WHAT IS EXPECTED
Once the line containing "else Ok port" is found in the entries below, restate it and each following line word for word, stopping after the line containing "before then addrErr tooManyColons hostport".

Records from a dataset
- Opening Delimiter -

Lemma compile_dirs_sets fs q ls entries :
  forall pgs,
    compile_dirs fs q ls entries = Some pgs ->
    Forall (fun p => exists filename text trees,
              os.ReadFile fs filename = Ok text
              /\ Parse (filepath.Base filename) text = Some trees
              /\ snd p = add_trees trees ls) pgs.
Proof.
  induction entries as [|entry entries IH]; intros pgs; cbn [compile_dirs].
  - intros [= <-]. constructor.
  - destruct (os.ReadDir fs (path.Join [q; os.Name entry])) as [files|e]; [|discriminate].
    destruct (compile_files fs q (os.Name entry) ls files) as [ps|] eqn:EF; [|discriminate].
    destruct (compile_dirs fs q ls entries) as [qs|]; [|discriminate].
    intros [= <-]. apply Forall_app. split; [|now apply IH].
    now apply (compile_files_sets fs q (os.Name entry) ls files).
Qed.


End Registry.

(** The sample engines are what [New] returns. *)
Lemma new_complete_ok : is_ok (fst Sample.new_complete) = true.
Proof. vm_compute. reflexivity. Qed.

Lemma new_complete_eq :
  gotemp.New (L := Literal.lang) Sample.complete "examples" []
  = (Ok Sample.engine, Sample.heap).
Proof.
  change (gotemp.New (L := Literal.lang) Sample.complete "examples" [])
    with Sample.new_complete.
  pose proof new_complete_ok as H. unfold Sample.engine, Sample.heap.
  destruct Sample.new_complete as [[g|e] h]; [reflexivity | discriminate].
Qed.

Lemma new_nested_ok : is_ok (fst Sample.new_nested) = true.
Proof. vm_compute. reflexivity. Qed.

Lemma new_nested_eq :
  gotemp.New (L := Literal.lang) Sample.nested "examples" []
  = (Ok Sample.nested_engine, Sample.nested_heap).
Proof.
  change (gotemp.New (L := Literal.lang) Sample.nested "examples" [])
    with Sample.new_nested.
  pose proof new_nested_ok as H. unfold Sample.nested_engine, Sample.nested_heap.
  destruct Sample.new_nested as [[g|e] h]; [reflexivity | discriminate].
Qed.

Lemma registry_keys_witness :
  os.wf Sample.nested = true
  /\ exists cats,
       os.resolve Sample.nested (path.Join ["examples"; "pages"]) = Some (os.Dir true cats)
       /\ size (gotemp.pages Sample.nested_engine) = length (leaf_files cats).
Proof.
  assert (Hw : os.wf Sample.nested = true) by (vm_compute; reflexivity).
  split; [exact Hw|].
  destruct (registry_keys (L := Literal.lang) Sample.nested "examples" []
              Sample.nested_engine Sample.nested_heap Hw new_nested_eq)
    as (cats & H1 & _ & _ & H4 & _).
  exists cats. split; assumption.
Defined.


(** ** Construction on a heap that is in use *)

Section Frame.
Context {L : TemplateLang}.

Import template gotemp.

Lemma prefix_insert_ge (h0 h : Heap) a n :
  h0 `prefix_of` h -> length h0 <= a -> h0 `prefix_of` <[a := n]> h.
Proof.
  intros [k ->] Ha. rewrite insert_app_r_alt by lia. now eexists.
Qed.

- Closing Delimiter -
- Opening Delimiter -

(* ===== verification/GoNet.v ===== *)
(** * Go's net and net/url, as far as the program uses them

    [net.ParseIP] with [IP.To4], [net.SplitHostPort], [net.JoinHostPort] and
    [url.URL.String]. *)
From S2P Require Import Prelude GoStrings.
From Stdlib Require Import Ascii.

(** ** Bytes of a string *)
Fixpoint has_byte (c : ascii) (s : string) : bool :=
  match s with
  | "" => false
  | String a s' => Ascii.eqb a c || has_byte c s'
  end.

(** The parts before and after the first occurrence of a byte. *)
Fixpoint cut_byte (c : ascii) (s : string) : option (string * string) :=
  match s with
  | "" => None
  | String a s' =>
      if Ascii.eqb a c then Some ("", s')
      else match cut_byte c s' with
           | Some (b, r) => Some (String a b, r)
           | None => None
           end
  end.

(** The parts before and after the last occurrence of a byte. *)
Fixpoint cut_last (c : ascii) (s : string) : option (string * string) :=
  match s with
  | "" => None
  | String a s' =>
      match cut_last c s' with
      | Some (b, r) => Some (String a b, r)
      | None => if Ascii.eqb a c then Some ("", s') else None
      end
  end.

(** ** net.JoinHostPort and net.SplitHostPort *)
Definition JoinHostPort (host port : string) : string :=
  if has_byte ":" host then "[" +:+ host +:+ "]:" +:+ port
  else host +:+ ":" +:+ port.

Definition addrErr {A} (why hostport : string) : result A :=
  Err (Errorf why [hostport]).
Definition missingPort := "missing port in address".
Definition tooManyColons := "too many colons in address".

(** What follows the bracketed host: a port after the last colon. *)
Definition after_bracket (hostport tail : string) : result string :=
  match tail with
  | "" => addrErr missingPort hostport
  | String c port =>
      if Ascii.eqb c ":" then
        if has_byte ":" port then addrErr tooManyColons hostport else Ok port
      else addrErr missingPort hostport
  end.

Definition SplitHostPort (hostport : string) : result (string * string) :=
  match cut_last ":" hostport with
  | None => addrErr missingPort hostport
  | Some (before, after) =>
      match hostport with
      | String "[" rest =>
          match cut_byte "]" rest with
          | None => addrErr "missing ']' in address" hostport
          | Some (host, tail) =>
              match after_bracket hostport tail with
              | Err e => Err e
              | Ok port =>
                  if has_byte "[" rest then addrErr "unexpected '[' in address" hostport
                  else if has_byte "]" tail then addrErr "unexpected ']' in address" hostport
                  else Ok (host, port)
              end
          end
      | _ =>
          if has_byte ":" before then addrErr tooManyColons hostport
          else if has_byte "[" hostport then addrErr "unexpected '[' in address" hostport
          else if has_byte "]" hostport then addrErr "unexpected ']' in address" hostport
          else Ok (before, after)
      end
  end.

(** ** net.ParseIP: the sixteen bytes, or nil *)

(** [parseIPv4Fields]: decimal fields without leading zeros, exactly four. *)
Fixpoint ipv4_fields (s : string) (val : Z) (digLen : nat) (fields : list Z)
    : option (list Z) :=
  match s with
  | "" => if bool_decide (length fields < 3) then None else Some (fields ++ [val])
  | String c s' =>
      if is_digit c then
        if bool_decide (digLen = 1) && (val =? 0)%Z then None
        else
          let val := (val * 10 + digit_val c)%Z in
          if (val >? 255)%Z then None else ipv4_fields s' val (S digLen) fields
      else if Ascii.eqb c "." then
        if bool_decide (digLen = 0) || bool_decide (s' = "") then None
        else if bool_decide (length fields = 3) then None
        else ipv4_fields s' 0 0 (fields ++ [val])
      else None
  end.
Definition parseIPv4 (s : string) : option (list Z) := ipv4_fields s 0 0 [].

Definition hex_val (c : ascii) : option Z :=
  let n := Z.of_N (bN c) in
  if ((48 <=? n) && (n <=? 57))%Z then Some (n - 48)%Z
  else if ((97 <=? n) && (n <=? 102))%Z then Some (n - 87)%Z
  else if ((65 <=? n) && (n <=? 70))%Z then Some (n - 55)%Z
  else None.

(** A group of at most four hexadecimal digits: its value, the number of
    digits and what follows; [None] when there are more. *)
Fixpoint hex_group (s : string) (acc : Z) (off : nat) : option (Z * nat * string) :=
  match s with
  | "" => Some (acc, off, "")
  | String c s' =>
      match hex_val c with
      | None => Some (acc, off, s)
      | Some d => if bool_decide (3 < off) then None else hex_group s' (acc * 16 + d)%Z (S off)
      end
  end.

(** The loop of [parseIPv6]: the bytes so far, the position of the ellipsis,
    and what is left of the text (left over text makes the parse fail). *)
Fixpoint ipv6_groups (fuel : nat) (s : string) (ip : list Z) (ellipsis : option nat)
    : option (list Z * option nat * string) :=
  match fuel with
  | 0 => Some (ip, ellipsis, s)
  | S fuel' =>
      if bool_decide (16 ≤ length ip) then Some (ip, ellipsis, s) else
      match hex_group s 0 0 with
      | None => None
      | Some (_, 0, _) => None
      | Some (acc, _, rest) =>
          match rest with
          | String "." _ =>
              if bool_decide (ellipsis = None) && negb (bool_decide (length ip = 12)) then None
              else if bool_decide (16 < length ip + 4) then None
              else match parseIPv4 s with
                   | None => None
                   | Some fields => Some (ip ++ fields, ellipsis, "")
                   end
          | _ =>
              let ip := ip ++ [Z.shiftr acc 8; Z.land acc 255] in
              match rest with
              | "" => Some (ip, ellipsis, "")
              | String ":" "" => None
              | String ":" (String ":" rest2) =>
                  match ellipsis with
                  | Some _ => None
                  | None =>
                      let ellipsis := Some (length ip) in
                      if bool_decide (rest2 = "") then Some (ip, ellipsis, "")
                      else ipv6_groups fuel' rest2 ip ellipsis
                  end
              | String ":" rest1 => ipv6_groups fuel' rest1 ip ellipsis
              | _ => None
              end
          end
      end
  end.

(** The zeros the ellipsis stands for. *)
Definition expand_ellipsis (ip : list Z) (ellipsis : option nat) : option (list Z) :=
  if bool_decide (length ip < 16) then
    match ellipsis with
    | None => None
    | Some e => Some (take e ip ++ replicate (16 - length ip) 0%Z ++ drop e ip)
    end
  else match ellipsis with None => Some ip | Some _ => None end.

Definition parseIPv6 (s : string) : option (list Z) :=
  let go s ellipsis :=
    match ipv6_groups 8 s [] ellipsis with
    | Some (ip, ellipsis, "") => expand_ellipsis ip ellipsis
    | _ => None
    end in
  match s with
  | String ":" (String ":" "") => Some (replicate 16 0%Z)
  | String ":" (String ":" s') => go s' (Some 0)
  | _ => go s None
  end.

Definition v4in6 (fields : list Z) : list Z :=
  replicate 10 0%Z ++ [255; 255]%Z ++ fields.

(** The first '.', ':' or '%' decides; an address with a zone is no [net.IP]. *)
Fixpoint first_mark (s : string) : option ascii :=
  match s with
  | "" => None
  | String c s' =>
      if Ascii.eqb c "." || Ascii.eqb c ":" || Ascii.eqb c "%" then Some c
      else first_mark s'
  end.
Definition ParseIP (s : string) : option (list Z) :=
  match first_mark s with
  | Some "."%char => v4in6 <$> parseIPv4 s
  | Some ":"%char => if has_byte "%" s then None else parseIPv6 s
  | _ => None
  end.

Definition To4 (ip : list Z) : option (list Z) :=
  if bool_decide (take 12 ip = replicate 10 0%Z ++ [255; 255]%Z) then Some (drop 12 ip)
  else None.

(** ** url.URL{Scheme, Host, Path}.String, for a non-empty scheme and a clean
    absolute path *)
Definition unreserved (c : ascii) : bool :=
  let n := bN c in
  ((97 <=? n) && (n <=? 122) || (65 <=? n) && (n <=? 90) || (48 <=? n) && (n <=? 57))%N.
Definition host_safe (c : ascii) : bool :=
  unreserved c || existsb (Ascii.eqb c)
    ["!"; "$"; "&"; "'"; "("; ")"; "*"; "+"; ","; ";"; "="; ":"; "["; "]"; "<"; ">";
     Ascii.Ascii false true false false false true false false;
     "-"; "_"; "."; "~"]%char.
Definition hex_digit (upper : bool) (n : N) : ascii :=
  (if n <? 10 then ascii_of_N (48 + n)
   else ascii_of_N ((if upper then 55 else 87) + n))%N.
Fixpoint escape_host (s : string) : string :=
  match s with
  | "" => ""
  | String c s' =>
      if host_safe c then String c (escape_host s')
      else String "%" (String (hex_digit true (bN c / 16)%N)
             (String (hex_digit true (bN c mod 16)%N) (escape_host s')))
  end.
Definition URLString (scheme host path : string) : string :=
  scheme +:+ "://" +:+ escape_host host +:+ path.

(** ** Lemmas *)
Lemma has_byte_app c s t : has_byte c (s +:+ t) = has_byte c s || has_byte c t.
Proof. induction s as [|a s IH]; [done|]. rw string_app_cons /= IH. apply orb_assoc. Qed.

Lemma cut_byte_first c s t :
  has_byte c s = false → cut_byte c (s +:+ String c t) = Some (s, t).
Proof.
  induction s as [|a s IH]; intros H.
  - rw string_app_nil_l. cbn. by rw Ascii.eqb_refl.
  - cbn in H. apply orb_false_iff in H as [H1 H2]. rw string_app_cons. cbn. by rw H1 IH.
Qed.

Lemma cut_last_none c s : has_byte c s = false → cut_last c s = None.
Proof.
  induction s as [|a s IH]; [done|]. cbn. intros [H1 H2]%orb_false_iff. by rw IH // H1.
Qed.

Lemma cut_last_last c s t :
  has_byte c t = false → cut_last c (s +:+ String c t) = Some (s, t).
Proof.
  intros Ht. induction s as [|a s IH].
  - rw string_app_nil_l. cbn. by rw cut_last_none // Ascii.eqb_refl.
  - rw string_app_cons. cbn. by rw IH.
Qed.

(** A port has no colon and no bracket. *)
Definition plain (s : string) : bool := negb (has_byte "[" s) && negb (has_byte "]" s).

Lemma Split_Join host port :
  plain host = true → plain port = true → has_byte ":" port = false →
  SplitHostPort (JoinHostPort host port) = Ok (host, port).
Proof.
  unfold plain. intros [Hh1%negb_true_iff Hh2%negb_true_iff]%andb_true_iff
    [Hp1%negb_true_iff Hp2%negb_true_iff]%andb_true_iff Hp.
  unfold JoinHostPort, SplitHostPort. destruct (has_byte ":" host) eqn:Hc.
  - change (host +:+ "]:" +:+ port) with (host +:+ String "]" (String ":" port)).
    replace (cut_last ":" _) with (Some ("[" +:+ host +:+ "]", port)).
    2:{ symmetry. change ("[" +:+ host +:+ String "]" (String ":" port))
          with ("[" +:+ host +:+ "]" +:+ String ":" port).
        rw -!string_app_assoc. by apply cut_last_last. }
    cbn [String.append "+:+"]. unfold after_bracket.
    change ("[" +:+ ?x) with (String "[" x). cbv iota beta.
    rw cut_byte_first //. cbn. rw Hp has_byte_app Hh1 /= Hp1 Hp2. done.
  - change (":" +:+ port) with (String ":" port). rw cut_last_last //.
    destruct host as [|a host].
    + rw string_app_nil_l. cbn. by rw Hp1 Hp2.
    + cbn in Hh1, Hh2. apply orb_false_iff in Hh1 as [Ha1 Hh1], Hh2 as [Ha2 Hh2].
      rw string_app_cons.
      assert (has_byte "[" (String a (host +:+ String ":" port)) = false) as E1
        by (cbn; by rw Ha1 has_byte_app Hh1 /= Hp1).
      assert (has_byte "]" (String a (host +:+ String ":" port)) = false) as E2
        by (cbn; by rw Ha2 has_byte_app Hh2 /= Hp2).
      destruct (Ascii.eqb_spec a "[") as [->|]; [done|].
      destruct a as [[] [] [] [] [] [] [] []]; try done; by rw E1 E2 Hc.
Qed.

- Closing Delimiter -
- Opening Delimiter -

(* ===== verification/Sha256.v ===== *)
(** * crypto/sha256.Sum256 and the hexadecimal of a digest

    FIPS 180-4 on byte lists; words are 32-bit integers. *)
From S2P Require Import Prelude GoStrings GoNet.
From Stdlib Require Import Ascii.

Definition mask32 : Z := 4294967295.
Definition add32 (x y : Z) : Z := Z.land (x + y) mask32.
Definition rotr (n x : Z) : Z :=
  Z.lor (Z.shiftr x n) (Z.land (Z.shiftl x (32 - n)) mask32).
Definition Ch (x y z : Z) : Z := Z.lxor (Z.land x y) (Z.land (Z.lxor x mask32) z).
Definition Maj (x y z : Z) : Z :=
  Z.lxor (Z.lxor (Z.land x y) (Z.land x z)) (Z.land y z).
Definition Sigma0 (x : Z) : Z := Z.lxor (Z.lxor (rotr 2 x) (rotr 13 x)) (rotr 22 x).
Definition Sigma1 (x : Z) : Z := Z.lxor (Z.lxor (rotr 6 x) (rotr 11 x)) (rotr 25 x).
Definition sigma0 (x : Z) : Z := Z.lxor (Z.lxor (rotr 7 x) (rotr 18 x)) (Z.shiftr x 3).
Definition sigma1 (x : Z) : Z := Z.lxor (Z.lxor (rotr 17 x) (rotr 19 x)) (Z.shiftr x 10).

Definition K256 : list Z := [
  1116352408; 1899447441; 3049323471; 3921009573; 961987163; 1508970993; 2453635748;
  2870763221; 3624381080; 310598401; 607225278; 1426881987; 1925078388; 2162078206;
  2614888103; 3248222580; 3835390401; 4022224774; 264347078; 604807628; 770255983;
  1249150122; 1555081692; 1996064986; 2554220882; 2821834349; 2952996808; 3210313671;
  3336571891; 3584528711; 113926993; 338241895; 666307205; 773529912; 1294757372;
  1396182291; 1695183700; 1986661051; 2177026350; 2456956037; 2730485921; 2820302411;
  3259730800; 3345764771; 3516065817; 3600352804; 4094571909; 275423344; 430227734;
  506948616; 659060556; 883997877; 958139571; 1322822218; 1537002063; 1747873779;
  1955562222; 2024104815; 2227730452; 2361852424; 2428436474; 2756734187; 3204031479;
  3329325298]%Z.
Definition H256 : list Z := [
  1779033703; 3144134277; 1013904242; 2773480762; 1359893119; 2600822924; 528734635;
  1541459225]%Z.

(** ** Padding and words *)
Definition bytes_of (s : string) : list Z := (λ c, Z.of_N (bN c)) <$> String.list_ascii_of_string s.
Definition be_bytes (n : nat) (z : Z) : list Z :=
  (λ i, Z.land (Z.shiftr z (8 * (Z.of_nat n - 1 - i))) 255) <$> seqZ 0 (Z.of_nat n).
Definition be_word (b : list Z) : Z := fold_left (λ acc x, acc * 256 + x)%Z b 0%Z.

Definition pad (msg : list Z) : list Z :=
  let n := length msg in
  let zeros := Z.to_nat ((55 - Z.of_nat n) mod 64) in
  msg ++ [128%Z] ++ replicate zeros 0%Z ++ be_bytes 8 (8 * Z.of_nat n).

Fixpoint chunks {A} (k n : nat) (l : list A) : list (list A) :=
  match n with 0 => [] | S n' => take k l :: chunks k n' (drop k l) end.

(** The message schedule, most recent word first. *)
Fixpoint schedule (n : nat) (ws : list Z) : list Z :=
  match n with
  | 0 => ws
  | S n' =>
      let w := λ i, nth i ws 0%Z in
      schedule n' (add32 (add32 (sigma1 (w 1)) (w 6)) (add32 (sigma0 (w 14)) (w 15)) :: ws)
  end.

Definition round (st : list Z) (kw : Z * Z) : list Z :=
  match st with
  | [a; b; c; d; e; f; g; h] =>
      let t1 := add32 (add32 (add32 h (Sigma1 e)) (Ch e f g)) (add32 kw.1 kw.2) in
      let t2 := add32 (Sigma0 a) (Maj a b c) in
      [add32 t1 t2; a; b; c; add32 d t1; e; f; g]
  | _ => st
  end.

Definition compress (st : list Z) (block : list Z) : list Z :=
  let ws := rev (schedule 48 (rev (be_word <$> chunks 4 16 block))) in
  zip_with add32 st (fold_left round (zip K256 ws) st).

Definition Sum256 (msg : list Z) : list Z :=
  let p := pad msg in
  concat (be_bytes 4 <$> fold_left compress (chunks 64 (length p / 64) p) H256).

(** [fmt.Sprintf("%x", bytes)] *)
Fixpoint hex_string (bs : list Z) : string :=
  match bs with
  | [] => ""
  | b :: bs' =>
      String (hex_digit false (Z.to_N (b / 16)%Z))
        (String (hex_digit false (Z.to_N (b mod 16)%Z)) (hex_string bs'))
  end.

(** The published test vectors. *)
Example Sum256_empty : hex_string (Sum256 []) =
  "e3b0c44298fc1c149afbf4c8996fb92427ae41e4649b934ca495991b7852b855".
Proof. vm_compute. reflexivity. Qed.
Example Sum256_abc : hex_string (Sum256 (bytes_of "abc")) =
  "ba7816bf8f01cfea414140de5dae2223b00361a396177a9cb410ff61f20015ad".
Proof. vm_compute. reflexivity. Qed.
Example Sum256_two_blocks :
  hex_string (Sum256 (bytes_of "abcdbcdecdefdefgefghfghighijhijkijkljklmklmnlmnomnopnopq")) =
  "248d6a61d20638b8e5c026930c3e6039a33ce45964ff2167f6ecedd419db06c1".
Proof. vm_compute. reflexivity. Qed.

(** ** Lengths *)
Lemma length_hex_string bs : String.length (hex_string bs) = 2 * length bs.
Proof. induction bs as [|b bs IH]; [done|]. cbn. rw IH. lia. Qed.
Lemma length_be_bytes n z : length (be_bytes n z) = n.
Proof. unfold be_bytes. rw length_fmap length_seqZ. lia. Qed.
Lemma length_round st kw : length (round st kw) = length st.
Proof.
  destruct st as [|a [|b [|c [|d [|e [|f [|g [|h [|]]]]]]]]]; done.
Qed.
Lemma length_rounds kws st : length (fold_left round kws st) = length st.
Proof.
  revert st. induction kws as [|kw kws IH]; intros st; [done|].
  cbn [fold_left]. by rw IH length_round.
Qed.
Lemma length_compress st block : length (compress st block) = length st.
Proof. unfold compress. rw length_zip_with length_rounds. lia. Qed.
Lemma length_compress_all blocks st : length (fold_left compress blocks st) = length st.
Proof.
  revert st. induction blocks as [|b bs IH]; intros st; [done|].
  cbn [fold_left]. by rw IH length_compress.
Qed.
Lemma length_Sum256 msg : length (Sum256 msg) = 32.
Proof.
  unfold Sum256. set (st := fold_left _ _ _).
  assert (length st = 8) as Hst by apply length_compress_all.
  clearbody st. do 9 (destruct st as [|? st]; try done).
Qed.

- Closing Delimiter -

SOLUTION FOR THIS PROBLEM
        if has_byte ":" port then addrErr tooManyColons hostport else Ok port
      else addrErr missingPort hostport
  end.

Definition SplitHostPort (hostport : string) : result (string * string) :=
  match cut_last ":" hostport with
  | None => addrErr missingPort hostport
  | Some (before, after) =>
      match hostport with
      | String "[" rest =>
          match cut_byte "]" rest with
          | None => addrErr "missing ']' in address" hostport
          | Some (host, tail) =>
              match after_bracket hostport tail with
              | Err e => Err e
              | Ok port =>
                  if has_byte "[" rest then addrErr "unexpected '[' in address" hostport
                  else if has_byte "]" tail then addrErr "unexpected ']' in address" hostport
                  else Ok (host, port)
              end
          end
      | _ =>
          if has_byte ":" before then addrErr tooManyColons hostport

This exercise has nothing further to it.